Sunday, January 24, 2010

Aesop "Sippy" Moses

Not all of the Black Loyalists who arrived in Nova Scotia at the end of the American Revolution came with their freedom. In certain cases, Loyalist slave holders arrived on these shores with a collection of slaves they had brought from United States. While unsavoury, this was fully legal since slavery in the British Empire was not officially abolished until 1834 (the slave trade was abolished in the British Empire in 1807). Many of the slaves who arrived in Nova Scotia later escaped and found refuge in the communities of free Black Loyalists.

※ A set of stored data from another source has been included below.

(** [usage = 0 if total == 0 else used / total; usage < watermark]. *)
Definition below_watermark (used total : Z) (watermark : float) : py bool :=
  if total =? 0 then Ret (num_lt (NInt 0) (NFloat watermark))
  else let! usage := int_true_div used total in Ret (f_lt usage watermark).

(** One turn of the loop, up to the decision: nothing below the watermark, else
    what the policy chooses among the keys the manager says are evictable. The
    manager answers while other threads use it, so its answers are a
    parameter. *)
Definition l1_eviction_decision {P} `{EvictionPolicy P} (cfg : EvictionConfig) (used total : Z)
    (is_evictable : ObjectKey → bool) (p : P) : py (list EvictionAction * P) :=
  let! skip := below_watermark used total (trigger_watermark cfg) in
  if skip : bool then Ret ([], p)
  else get_eviction_actions (eviction_ratio cfg) (Some is_evictable) None p.

(** [execute_eviction_action]: every destination is treated as DISCARD. *)
Definition l1_execute_action {M} `{L1MemoryManagerProtocol M} (clock : nat → Z) (action : EvictionAction)
    : L1M M (list (ObjectKey * L1Error)) := delete clock (act_keys action) false.

(** ** The L2 controller *)

Section l2_controller.
Context {A P : Type} `{L2Adapter A} `{EvictionPolicy P}.

Definition _execute_eviction_action (action : EvictionAction) (st : A * P) : py (A * P) :=
  let! r := adapter_delete (act_keys action) st.1 in
  let! p := notify_all l2_notify r.2 st.2 in
  Ret (r.1, p).

Fixpoint execute_all (actions : list EvictionAction) (st : A * P) : py (A * P) :=
  match actions with
  | [] => Ret st
  | a :: actions' => let! st' := _execute_eviction_action a st in execute_all actions' st'
  end.

Definition _check_and_evict_global (cfg : EvictionConfig) (st : A * P) : py (A * P) :=
  let! current_usage := usage_fraction (adapter_usage st.1) in
  if num_lt (NFloat current_usage) (NInt 0) || f_lt current_usage (trigger_watermark cfg) then Ret st
  else
    let! r := get_eviction_actions (eviction_ratio cfg) None None st.2 in
    execute_all r.1 (st.1, r.2).

Definition extend_pending (pending : dict EvictionDestination (list ObjectKey)) (a : EvictionAction)
    : dict EvictionDestination (list ObjectKey) :=
  dset (act_destination a) (default [] (dget (act_destination a) pending) ++ act_keys a) pending.

(** The loop over the salts with bytes. *)
Fixpoint salts_loop (q : QuotaManager) (cfg : EvictionConfig) (usage : list (string * Z))
    (pending : dict EvictionDestination (list ObjectKey)) (p : P)
    : py (dict EvictionDestination (list ObjectKey) * P) :=
  match usage with
  | [] => Ret (pending, p)
  | (cache_salt, user_bytes) :: usage' =>
      if user_bytes <=? 0 then salts_loop q cfg usage' pending p
      else
        let limit := get_limit_bytes cache_salt q in
        let! threshold := f_scale (trigger_watermark cfg) limit in
        if num_lt (NInt user_bytes) (NFloat threshold) then salts_loop q cfg usage' pending p
        else
          let effective_ratio := if limit =? 0 then f_one else eviction_ratio cfg in
          let! r := get_eviction_actions effective_ratio None (Some cache_salt) p in
          salts_loop q cfg usage' (foldl extend_pending pending r.1) r.2
  end.

Definition _check_and_evict_by_cache_salt (q : QuotaManager) (cfg : EvictionConfig) (st : A * P) : py (A * P) :=
  let usage := adapter_usage st.1 in
  let! r := salts_loop q cfg (bytes_by_cache_salt usage) [] st.2 in
  execute_all (map (λ d : EvictionDestination * list ObjectKey, mkAction d.1 d.2) r.1) (st.1, r.2).

Definition _check_and_evict (q : option QuotaManager) (cfg : EvictionConfig) (st : A * P) : py (A * P) :=
  match support_isolation, q with
  | true, Some q => _check_and_evict_by_cache_salt q cfg st
  | _, _ => _check_and_evict_global cfg st
  end.
End l2_controller.

(** The adapters under eviction, by id. *)
Definition add_adapter_state {S} (state : Z * S) (states : list (Z * S)) : list (Z * S) := states ++ [state].
Definition remove_adapter_state {S} (adapter_id : Z) (states : list (Z * S)) : list (Z * S) :=
  filter (λ s, s.1 ≠ adapter_id) states.

(** ** What the controller relies on

    An adapter has a table of the keys it reported stored and still holds; its
    usage is that of the table, and deletion takes keys out of it and reports
    them. *)
Class L2AdapterLaws (A : Type) `{L2Adapter A} := {
  adapter_inv : dict ObjectKey Z → A → Prop;
  law_nodup : ∀ noted a, adapter_inv noted a → NoDup (dkeys noted);
  law_sized : ∀ noted a, adapter_inv noted a → sized noted;
  law_usage_nodup : ∀ noted a, adapter_inv noted a → NoDup (dkeys (bytes_by_cache_salt (adapter_usage a)));
  law_usage : ∀ noted a salt, adapter_inv noted a →
    default 0 (dget salt (bytes_by_cache_salt (adapter_usage a))) = salt_bytes salt noted;
  law_delete : ∀ noted a keys, adapter_inv noted a → (∀ k, k ∈ keys → k ∈ dkeys noted) →
    ∃ a' rk, adapter_delete keys a = Ret (a', match rk with [] => [] | _ => [on_l2_keys_deleted rk] end) ∧
      adapter_inv (without keys noted) a' ∧ (∀ k, k ∈ rk ↔ k ∈ keys ∧ k ∈ dkeys noted)
}.

Lemma mock_noted noted m : mock_inv noted m → NoDup (dkeys noted) ∧ sized noted ∧ ∀ k, k ∈ dkeys noted → k ∈ dkeys (mk_objects m).
Proof.
  intros Hm. pose proof (mi_split _ _ Hm) as Hp. split_and!.
  - pose proof (mi_nodup _ _ Hm) as Hnd. rewrite <-dkeys_ledger in Hnd. unfold dkeys in *. rewrite Hp, fmap_app in Hnd.
    by apply NoDup_app in Hnd as [? _].
  - pose proof (mi_sized _ _ Hm) as Hs. unfold sized in *. rewrite Hp in Hs. by apply Forall_app in Hs as [? _].
  - intros k Hk. rewrite <-dkeys_ledger. unfold dkeys in *. rewrite Hp, fmap_app. apply elem_of_app. by left.
Qed.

The image in this post shows Aesop Moses and his ox. More commonly known as Sip or Sippy, Mr. Moses was the descendant of an earlier Aesop Moses who came to Annapolis Royal as a slave to Loyalist Frederick Davoue. Davoue settled in Lequille where his grave can be found near the Mileboard Corner at the end of the Cape Road. Upon his death, Davoue willed Moses his freedom and provided him with a bequest of land. This was much more generous treatment than many slaves could expect. Today, descendants of the original Aesop Moses can still be found around Annapolis Royal.

On a lighter note, every time I look at this image I get a chuckle from the label at the bottom which reads "Single Ox Team, Annapolis Royal, NS". How can it be a "team" if there is only one ox?

All for now,


  1. Agreed, "team" sounds odd. If I recall,I think a "Single Ox Team" is actually called a "Dagon". At least here in Nova Scotia. I've also read somewhere where they are referred to as a "One Ox Team".

  2. A wonderful photograph and with present day family ties to Annapolis Royal makes for a great story.